Get a Free Copy of The Search for God and Guinness
To be honest, when I first received a copy of The Search for God and Guinness I was not all that excited about it. I love God and I like beer, but I am not a big reader of biographies, preferring “more practical” books on leadership, spiritual issues, or social media. So, it sat on my bookshelf for several months.
When in finally cracked it open I was sorry I waited so long to read it.
In the Search for God and Guinness, Stephen Mansfield tells the story of the Guinness family starting with Arthur Guinness, founder of the famed brewery, and continuing through the Guinnesses of today. While the book recounts the amazing rise of one of the must successful breweries in the world, what makes the book and the Guinness family fascinating is the accounts of their character, faith, and generosity.
Because of their commitment to excellence and innovation in brewing the Guinnesses became exceptionally wealthy and influential. But rather than selfishly squander it on themselves, they were exceptionally generous with the pay and benefits they gave their workers and they demonstrated an unusual commitment to improving the conditions of the poor in Ireland and Great Britain.
- Clearly, this was the understanding at the time: gin destroys lives while beer is healthy and safe, enhancing rather than eroding good society.

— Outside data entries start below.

Lemma capacity_step s e s' : sys_step repr compressor s e = Some s' → capacity (c_state s') = capacity (c_state s).
Proof.
  destruct e as [|rid names p| |alloc post|ok| |ok|reqs| |]; simpl.
  - by intros [= <-].
  - by intros [= <-].
  - by intros ([i p] & Hp & [= <-])%bind_Some.
  - intros (m & Hm & H)%bind_Some. destruct (on_put _ _ _ _) as [a c] eqn:E. injection H as <-. by eapply capacity_put.
  - intros (a & Ha & (i & Hi & H)%bind_Some)%bind_Some. destruct (on_ack _ _ _ _) as [ts p]. by injection H as <-.
  - by intros (p & Hp & [= <-])%bind_Some.
  - intros ([l c] & Hp & [= <-])%bind_Some. unfold retire_recv in Hp. destruct (recv_completions _) as [|m q]; [done|].
    apply bind_Some in Hp as ([p st] & _ & [= <- <-]). destruct ok; [done|]. simpl. by rewrite capacity_release.
  - destruct (pending (w_state s)); [done|]. intros [= <-]. unfold start_load_kv.
    destruct (drain _ _) as [w c] eqn:Ed. apply capacity_drain in Ed. by destruct reqs.
  - intros (l & Hp & [= <-])%bind_Some. simpl. unfold load_turn. destruct (drain _ _) as [w c] eqn:Ed.
    apply capacity_drain in Ed. destruct (next_ready _ _) as [[r rest]|]; [|done]. destruct (pop_payload _ _) as [[[n p] d]|]; [|done].
    destruct (unpack _ _ _ _) as [[n' kv]|x]; simpl; [|by rewrite capacity_release].
    by destruct rest; simpl; rewrite capacity_release.
  - intros (l & Hp & (x & Hx & [= <-])%bind_Some)%bind_Some. simpl. unfold load_timeout in Hx. destruct (drain _ _) as [w c] eqn:Ed.
    apply capacity_drain in Ed. destruct (next_ready _ _); [done|]. by injection Hx as <-.
Qed.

- “We must exhort all Christians to gain all they can and to save all they can; that is in effect to grow rich… to give all he can to those in need.” John Wesley
- Arthur Guinness was the founder of the first Sunday schools in Ireland.
- October 25, 1886, the stock offering sold out within an hour.
- A Guinness worker during the 1920s enjoyed full medical and dental care, massage services, reading rooms, subsidized meals, a company- funded pension, subsidies for funeral expenses, educational benefits, sports facilities, free concerts, lectures, and entertainment, and a guaranteed two pints of Guinness beer a day.
- In 2005 the British people voted the widget (the small plastic capsule that allows a can of Guinness to be properly nitrogenated) the greatest invention in the previous forty years.
- A company should be measured by the culture it creates… what is encouraged to grow, the behavior and ways of thinking that are inspired.
- Guinness demonstrated the good that righteous wealth can do.
- A man’s profession was where he demonstrated to the world who he was.
- Don’t just sell your product – sell your product’s culture.
- “Gentlemen, find out the will of God for your day and generation, and then, as quickly as possible, get into line.” Prince Albert
- Whatever else you do, do at least one thing very well.
Stephen Mansfield concludes the narrative portion of The Search for God and Guinness with this line.
That part of the heritage will only live when men absorb it from the Guinness story and embed it in fertile fields of their own.
Clearly, he wrote this book not just to tell a fascinating story but to inspire leaders today to follow in the Guinness tradition. These two sentences sum up that tradition.
What distinguishes [the first Arthur Guinness’s] story is that he understood his success as forming a kind of mandate, a kind of calling to a purpose of God beyond just himself and his family to the broader good he could do in the world.
[The Guinnesses] knew how to brew beer, yes, but they also knew how to care for their employees, how to invest wealth for social good, and how to create corporate cultures that would change the course of nations.
In an era where there is immense distrust and cynicism towards corporations and wealth – to the extent where a significant portion of the population considers them inherently evil – I found this account of success and generosity inspiring.
I highly recommend The Search for God and Guinness, especially if you lead or own a business.
As the CEO of a small business and a person of faith, I came away from God and Guinness with a renewed passion to do 4 things.
- Do what we do exceptionally well.
- Create a culture of excellence, innovation, faith and generosity.
- Be more generous with our employees.
- Be more generous with in our community and the world.
Do you believe wealth is inherently evil? Or do you believe in “the good that righteous wealth can do?” Do you believe companies have a responsibility to invest in their employees and make their communities better? If so, how?